**What to do**: Given the material below, return only the lines starting at the line with "exists ws, t'." and ending at the line with "rewrite !elem_of_list_to_set. intros Hc.", exactly as they appear.

**Available records**:
Lemma update_ok start sz bs s a b d :
  log_inv start sz (lg s) a bs -> represents None (sub s) a -> st_held a = ∅ ->
  1 <= outstanding (lg s) -> 0 <= b < FSSIZE -> ~ in_log start sz b ->
  length d = BSIZE -> Z.of_nat (length bs) + 1 < sz ->
  exists s', let a' := set_pinned ({[b]} ∪ st_pinned a) (set_view (upd (st_view a) b d) a) in
    update (b, d) s = Ok (tt, s') /\ represents None (sub s') a' /\
    log_inv start sz (lg s') a' (add_block b bs) /\ ops (lg s') = ops (lg s).
Proof.
  intros Hinv Hr Hh Ho Hb Hnl Hd Hlt.
  destruct (bread_ok b (sub s) a) as (i & t1 & H1 & Hi & Hr1); try done.
  { by unfold held_blocks; rewrite Hh, map_to_list_empty. }
  { right. rewrite idle_in_use, (li_pinned _ _ _ _ _ Hinv) by done.
    pose proof (pinned_size (list_to_set bs) bs ltac:(done)).
    pose proof (loggable_small _ _ _ (li_lo _ _ _ _ _ Hinv)). lia. }
  assert (Hli : <[i := b]> (st_held a) !! i = Some b) by apply lookup_insert_eq.
  destruct (b_put_ok i b d _ _ _ Hr1 Hli Hd) as (t2 & H2 & Hr2).
  set (a2 := set_view _ _) in Hr2.
  destruct (log_write_ok start sz bs (mklst (lg s) t2) a2 i b) as (s3 & H3 & Hr3 & Hinv3 & Ho3); try done.
  { destruct Hinv. split; done. }
  destruct (brelse_ok i b _ _ Hr3 Hli) as (t4 & H4 & Hr4).
  { left. simpl. set_solver. }
  exists (mklst (lg s3) t4). split_and!.
  - unfold update. erewrite bind_Ok by (apply zoom_Ok; exact H1). erewrite bind_Ok by (apply zoom_Ok; exact H2).
    erewrite bind_Ok by exact H3. by apply zoom_Ok.
  - simpl in *. unfold set_held, set_pinned, set_view in *. simpl in *.
    by rewrite delete_insert_id in Hr4 by by rewrite Hh.
  - destruct Hinv3. split; done.
  - done.
Qed.
Definition can_log (start sz : Z) (w : Z * list Z) : Prop :=
  0 <= w.1 < FSSIZE /\ ~ in_log start sz w.1 /\ length w.2 = BSIZE.

Lemma add_block_length b bs : (length (add_block b bs) <= Datatypes.S (length bs))%nat.
Proof. unfold add_block. case_bool_decide; [lia|]. rewrite length_app. simpl. lia. Qed.

Lemma updates_ok start sz ws bs s a :
  log_inv start sz (lg s) a bs -> represents None (sub s) a -> st_held a = ∅ ->
  1 <= outstanding (lg s) -> Forall (can_log start sz) ws -> Z.of_nat (length bs + length ws) < sz ->
  exists s' a' bs', updates ws s = Ok (tt, s') /\ represents None (sub s') a' /\
    log_inv start sz (lg s') a' bs' /\ ops (lg s') = ops (lg s) /\
    st_view a' = apply_writes (st_view a) ws /\ st_disk a' = st_disk a /\ st_hist a' = st_hist a /\
    st_held a' = ∅.
Proof.
  revert bs s a. induction ws as [|[b d] ws IH]; intros bs s a Hinv Hr Hh Ho Hws Hlt.
  { exists s, a, bs. done. }
  apply Forall_cons in Hws as [(Hb & Hnl & Hd) Hws]. simpl in *.
  destruct (update_ok start sz bs s a b d) as (s1 & H1 & Hr1 & Hinv1 & Ho1); try done; [lia|].
  pose proof (add_block_length b bs).
  set (a1 := set_pinned _ _) in *.
  destruct (IH (add_block b bs) s1 a1) as (s' & a' & bs' & Hrun & Hr' & Hinv' & Ho' & Hv & Hdk & Hhi & Hhe);
    [done|done|done|injection Ho1; lia|done|lia|].
  exists s', a', bs'. split_and!; try done.
  - by erewrite bind_Ok by exact H1.
  - by rewrite Ho'.
Qed.

Lemma begin_op_ok s a :
  represents None (sub s) a -> committing (lg s) = false ->
  lh_n (lg s) + (outstanding (lg s) + 1) * MAXOPBLOCKS <= LOGSIZE ->
  exists t', begin_op s = Ok (tt, mklst (set_outstanding (outstanding (lg s) + 1) (lg s)) t') /\
    represents None t' a.
Proof.
  intros Hr Hc Hn.
  destruct (bc_acquire_ok LOGLOCK (sub s) a) as (t1 & H1 & Hr1); [by left|done|].
  destruct (bc_release_ok LOGLOCK _ _ Hr1) as (t2 & H2 & Hr2).
  exists t2. split; [|done]. unfold begin_op. erewrite bind_Ok by (apply zoom_Ok; exact H1).
  erewrite bind_Ok by done. cbn [lg]. rewrite Hc.
  destruct (Z.ltb_spec LOGSIZE (lh_n (lg s) + (outstanding (lg s) + 1) * MAXOPBLOCKS)); [lia|].
  erewrite bind_Ok by done. by erewrite zoom_Ok by exact H2.
Qed.

(** [ws] takes the disk from [d] to [v] atomically: after any prefix of it,
    recovery gives one of the two, outside the log, from a header it can read. *)
Definition atomic (start sz : Z) (d v : Z -> list Z) (ws : list (Z * list Z)) : Prop :=
  forall k, let d' := apply_writes d (take k ws) in
    (exists bs, loggable start sz bs /\ decode_head (d' start) = Some bs) /\
    ((forall c, ~ in_log start sz c -> recovered start d' c = d c) \/
    (forall c, ~ in_log start sz c -> recovered start d' c = v c)).

Lemma commit_run start sz bs s a :
  log_inv start sz (lg s) a bs -> represents None (sub s) a -> st_held a = ∅ ->
  exists ws t', commit s = Ok (tt, mklst (set_lh_n 0 (lg s)) t') /\ represents None t' (put_all ws a) /\
    log_inv start sz (set_lh_n 0 (lg s)) (put_all ws a) [] /\
    (forall c, ~ in_log start sz c -> st_disk (put_all ws a) c = st_view a c) /\
    atomic start sz (st_disk a) (st_view a) ws.
Proof.
  intros Hinv Hr Hh. pose proof Hinv as [Hl Hlo Hpos Hsize Hmax Hlen Hp Hhd].
  assert (Hview : forall c, c ∉ bs -> st_view a c = st_disk a c).
  { intros c Hc. eapply view_disk; [exact Hr|]. rewrite idle_in_use, Hp by done. by rewrite elem_of_list_to_set. }
  destruct (decide (bs = [])) as [->|Hne].
  { exists [], (sub s). split_and!; [|done| | |].
    - unfold commit. erewrite bind_Ok by done. rewrite (ls_n _ _ _ Hl). simpl. destruct s as [[] ?].
      pose proof (ls_n _ _ _ Hl) as Hn. simpl in Hn. by subst.
    - by split; try done; eapply logs_empty.
    - intros c _. symmetry. apply Hview. by apply not_elem_of_nil.
    - intros k. rewrite take_nil. split; [by exists []|left]. intros c _. by apply recovered_empty. }
  destruct (commit_ok start sz bs s a) as (h & h0 & t' & H1 & Hd & Hd0 & Hr1); try done.
  set (ws := commit_writes start (st_view a) bs h h0) in *.
  destruct (put_all_fields ws a) as (Hdk & _ & _ & Hpn & _).
  assert (Hstart : st_disk (put_all ws a) start = h0).
  { rewrite Hdk. unfold ws, commit_writes. rewrite !app_assoc, apply_writes_app. apply upd_same. }
  assert (Hat : atomic start sz (st_disk a) (st_view a) ws).
  { intros k. split; [by apply commit_header|]. destruct (commit_prefix start sz bs Hlo Hpos (st_disk a) (st_view a) h h0 k Hhd Hd Hd0) as [Hk|Hk];
      [by left|right]. intros c Hc. rewrite Hk by done. case_bool_decide; [done|]. symmetry. by apply Hview. }
  exists ws, t'. split_and!; [done|done| | |done].
  - split; try done.
    + by eapply logs_empty.
    + by eapply loggable_nil.
    + rewrite Hpn, Hp. apply subseteq_empty_difference_L. intros c. rewrite !elem_of_list_to_set. intros Hc.
      unfold ws, commit_writes. rewrite !fmap_app, !elem_of_app. right. left.
      by rewrite <-list_fmap_compose, list_fmap_id.
    + by rewrite Hstart.
  - intros c Hc. rewrite Hdk. unfold ws. rewrite (committed_disk start sz) by done.
    case_bool_decide; [done|]. symmetry. by apply Hview.
Qed.


Lemma log_inv_ops start sz l a bs n c :
  log_inv start sz l a bs -> log_inv start sz (set_committing c (set_outstanding n l)) a bs.
Proof. intros [[] ? ? ? ? ? ? ?]. by split. Qed.

(** The last operation commits; an earlier one only wakes the sleepers. *)
Lemma end_op_last start sz bs s a :
  log_inv start sz (lg s) a bs -> represents None (sub s) a -> st_held a = ∅ -> ops (lg s) = (1, false) ->
  exists ws s', end_op s = Ok (tt, s') /\ represents None (sub s') (put_all ws a) /\
    log_inv start sz (lg s') (put_all ws a) [] /\ ops (lg s') = (0, false) /\
    (forall c, ~ in_log start sz c -> st_disk (put_all ws a) c = st_view a c) /\
    atomic start sz (st_disk a) (st_view a) ws.
Proof.
  intros Hinv Hr Hh [= Ho Hc].
  destruct (bc_acquire_ok LOGLOCK (sub s) a) as (t1 & H1 & Hr1); [by left|done|].
  destruct (bc_release_ok LOGLOCK _ _ Hr1) as (t2 & H2 & Hr2).
  set (l2 := set_committing true (set_outstanding (outstanding (lg s) - 1) (lg s))).
  destruct (commit_run start sz bs (mklst l2 t2) a) as (ws & t3 & H3 & Hr3 & Hinv3 & Hd & Hat).
  { by apply log_inv_ops. }
  { done. }
  { done. }
  destruct (bc_acquire_ok LOGLOCK _ _ ltac:(by left) Hr3) as (t4 & H4 & Hr4).
  destruct (bc_wakeup_ok ChLog _ _ _ Hr4) as (t5 & H5 & Hr5).
  destruct (bc_release_ok LOGLOCK _ _ Hr5) as (t6 & H6 & Hr6).
  exists ws, (mklst (set_committing false (set_lh_n 0 l2)) t6). split_and!; try done.
  - unfold end_op. erewrite bind_Ok by (apply zoom_Ok; exact H1). erewrite bind_Ok by done.
    erewrite bind_Ok by done. cbn [lg sub]. change (committing (set_outstanding ?n ?l)) with (committing l).
    rewrite Hc. cbn [outstanding set_outstanding]. rewrite Ho. simpl (1 - 1 =? 0).
    cbn iota. erewrite bind_Ok by done. cbn [lg sub]. erewrite bind_Ok by (apply zoom_Ok; exact H2).
    unfold when. replace (set_committing true (set_outstanding (1 - 1) (lg s))) with l2 by (unfold l2; by rewrite Ho).
    erewrite bind_Ok by exact H3. erewrite bind_Ok by (apply zoom_Ok; exact H4).
    erewrite bind_Ok by done. erewrite bind_Ok by (apply zoom_Ok; exact H5). by erewrite zoom_Ok by exact H6.
  - by destruct Hinv3 as [[] ? ? ? ? ? ? ?].
  - unfold ops, l2. simpl. by rewrite Ho.
Qed.


(** An operation that is not the last leaves the log to the others. *)
Lemma end_op_early s a n :
  represents None (sub s) a -> ops (lg s) = (n, false) -> 1 < n ->
  exists t', end_op s = Ok (tt, mklst (set_outstanding (n - 1) (lg s)) t') /\ represents None t' a.
Proof.
  intros Hr [= Ho Hc] Hn.
  destruct (bc_acquire_ok LOGLOCK (sub s) a) as (t1 & H1 & Hr1); [by left|done|].
  destruct (bc_wakeup_ok ChLog _ _ _ Hr1) as (t2 & H2 & Hr2).
  destruct (bc_release_ok LOGLOCK _ _ Hr2) as (t3 & H3 & Hr3).
  exists t3. split; [|done].
  unfold end_op. erewrite bind_Ok by (apply zoom_Ok; exact H1). erewrite bind_Ok by done.
  erewrite bind_Ok by done. cbn [lg sub]. change (committing (set_outstanding ?n ?l)) with (committing l).
  rewrite Hc. cbn [outstanding set_outstanding]. rewrite Ho.
  destruct (Z.eqb_spec (n - 1) 0); [lia|]. erewrite bind_Ok by (apply zoom_Ok; exact H2).
  erewrite bind_Ok by (apply zoom_Ok; exact H3). done.
Qed.

Lemma transaction_run start sz ws s a :
  log_inv start sz (lg s) a [] -> ops (lg s) = (0, false) ->
  represents None (sub s) a -> st_held a = ∅ ->
  Forall (can_log start sz) ws -> Z.of_nat (length ws) < sz ->
  exists wr s' a', transaction ws s = Ok (tt, s') /\ represents None (sub s') a' /\
    log_inv start sz (lg s') a' [] /\ ops (lg s') = (0, false) /\
    st_held a' = ∅ /\ st_hist a' = st_hist a ++ wr /\
    (forall c, ~ in_log start sz c -> st_disk a' c = apply_writes (st_disk a) ws c) /\
    atomic start sz (st_disk a) (apply_writes (st_disk a) ws) wr.
Proof.
  intros Hinv [= Ho Hc] Hr Hh Hws Hlen.
  destruct (begin_op_ok s a) as (t1 & H1 & Hr1); [done|done| |].
  { rewrite Ho, (ls_n _ _ _ (li_logs _ _ _ _ _ Hinv)). unfold LOGSIZE, MAXOPBLOCKS. simpl. lia. }
  set (s1 := mklst _ t1) in H1.
  assert (Hinv1 : log_inv start sz (lg s1) a []).
  { pose proof (log_inv_ops _ _ _ _ _ (outstanding (lg s) + 1) (committing (lg s)) Hinv) as Hi. done. }
  destruct (updates_ok start sz ws [] s1 a) as (s2 & a2 & bs & H2 & Hr2 & Hinv2 & Ho2 & Hv2 & Hd2 & Hh2 & Hhe2);
    try done; [simpl; lia|].
  destruct (end_op_last start sz bs s2 a2) as (wr & s3 & H3 & Hr3 & Hinv3 & Ho3 & Hd3 & Hat); try done.
  { rewrite Ho2. unfold ops. simpl. by rewrite Ho, Hc. }
  assert (Hvd : forall c, st_view a2 c = apply_writes (st_disk a) ws c).
  { intros c. rewrite Hv2. apply apply_writes_ext. intros b. eapply view_disk; [exact Hr|].
    rewrite idle_in_use, (li_pinned _ _ _ _ _ Hinv) by done. set_solver. }
  destruct (put_all_fields wr a2) as (_ & _ & Hhist & _ & Hheld).
  exists wr, s3, (put_all wr a2). split_and!; try done.
  - unfold transaction. erewrite bind_Ok by exact H1. by erewrite bind_Ok by exact H2.
  - by rewrite Hheld.
  - by rewrite Hhist, Hh2.
  - intros c Hc'. by rewrite Hd3, Hvd.
  - intros k. rewrite <-Hd2. destruct (Hat k) as [Hbs [Hk|Hk]]; (split; [done|]); [by left|right]. intros c Hc'. by rewrite Hk, Hvd, Hd2.
Qed.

**Answer to the exercise**:
  exists ws, t'. split_and!; [done|done| | |done].
  - split; try done.
    + by eapply logs_empty.
    + by eapply loggable_nil.
    + rewrite Hpn, Hp. apply subseteq_empty_difference_L. intros c. rewrite !elem_of_list_to_set. intros Hc.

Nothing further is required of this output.